TASK DESCRIPTION -> Retype exactly the lines from the one holding "map (eval sigma pt) t." through the final line of the data, both included.

(Collected data entries)
(** * The Stokes channel problem of [examples/problems/stokes.py]

    The file defines one class, [Stokes], holding the output variables, the
    spatial domain, five residual functions and the dictionary of
    conditions.  The residual functions are written against [torch] tensors
    and the [pina] operators [grad], [div] and [nabla]; neither library is
    part of the example, so a small model of both comes first.

    Scalars are exact rationals: rounding of machine floats is not
    modelled. *)

From Stdlib Require Import QArith Qpower Lqa.
From stdpp Require Import gmap strings list fin_maps.

Local Open Scope Q_scope.

(** ** Tensors that remember how they were computed *)

Module torch.

(** Modelled from the spec: the automatic-differentiation engine.  A tensor
    entry is the computation graph that produced it from the columns of the
    input tensor, which are the leaves.  [Act k g] is the [k]-th derivative
    of the network's activation function applied to [g] ([k = 0]: the
    activation itself), so that feed-forward networks are graphs too. *)
Inductive graph : Type :=
| Const (c : Q)
| Leaf (l : string)
| Neg (g : graph)
| Add (g h : graph)
| Sub (g h : graph)
| Mul (g h : graph)
| Pow (g : graph) (n : nat)
| Act (k : nat) (g : graph).

(** A sample point gives a value to every input label. *)
Definition point : Type := string -> Q.

Section Values.
(** The activation function and its derivatives, by order. *)
Variable sigma : nat -> Q -> Q.

Fixpoint eval (pt : point) (g : graph) : Q :=
  match g with
  | Const c => c
  | Leaf l => pt l
  | Neg g => - eval pt g
  | Add g h => eval pt g + eval pt h
  | Sub g h => eval pt g - eval pt h
  | Mul g h => eval pt g * eval pt h
  | Pow g n => Qpower (eval pt g) (Z.of_nat n)
  | Act k g => sigma k (eval pt g)
  end.
End Values.

(** Modelled from the spec: reverse-mode differentiation of a graph with
    respect to the input column labelled [l] (what [torch.autograd.grad]
    computes along the graph). *)
Fixpoint D (l : string) (g : graph) : graph :=
  match g with
  | Const _ => Const 0
  | Leaf l' => if String.eqb l l' then Const 1 else Const 0
  | Neg g => Neg (D l g)
  | Add g h => Add (D l g) (D l h)
  | Sub g h => Sub (D l g) (D l h)
  | Mul g h => Add (Mul (D l g) h) (Mul g (D l h))
  | Pow g n => Mul (Mul (Const (inject_Z (Z.of_nat n))) (Pow g (Nat.pred n))) (D l g)
  | Act k g => Mul (Act (S k) g) (D l g)
  end.

(** One row of a two-dimensional tensor, column by column, as a function of
    the sample point; a batch has one such row per point. *)
Definition Tensor : Type := list graph.

Definition values (sigma : nat -> Q -> Q) (pt : point) (t : Tensor) : list Q :=
  map (eval sigma pt) t.

(** Modelled from the spec: tensor arithmetic.  Two tensors combine column
    by column when their widths agree, a one-column tensor is broadcast, and
    any other pair of widths is a shape error. *)
Definition broadcast (op : graph -> graph -> graph) (a b : Tensor) : option Tensor :=
  match a, b with
  | [x], _ => Some (map (op x) b)
  | _, [y] => Some (map (fun x => op x y) a)
  | _, _ => if Nat.eqb (length a) (length b) then Some (zip_with op a b) else None
  end.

RESULT OF THIS EXERCISE ->
  map (eval sigma pt) t.

(** Modelled from the spec: tensor arithmetic.  Two tensors combine column
    by column when their widths agree, a one-column tensor is broadcast, and
    any other pair of widths is a shape error. *)
Definition broadcast (op : graph -> graph -> graph) (a b : Tensor) : option Tensor :=
  match a, b with
  | [x], _ => Some (map (op x) b)
  | _, [y] => Some (map (fun x => op x y) a)
  | _, _ => if Nat.eqb (length a) (length b) then Some (zip_with op a b) else None
  end.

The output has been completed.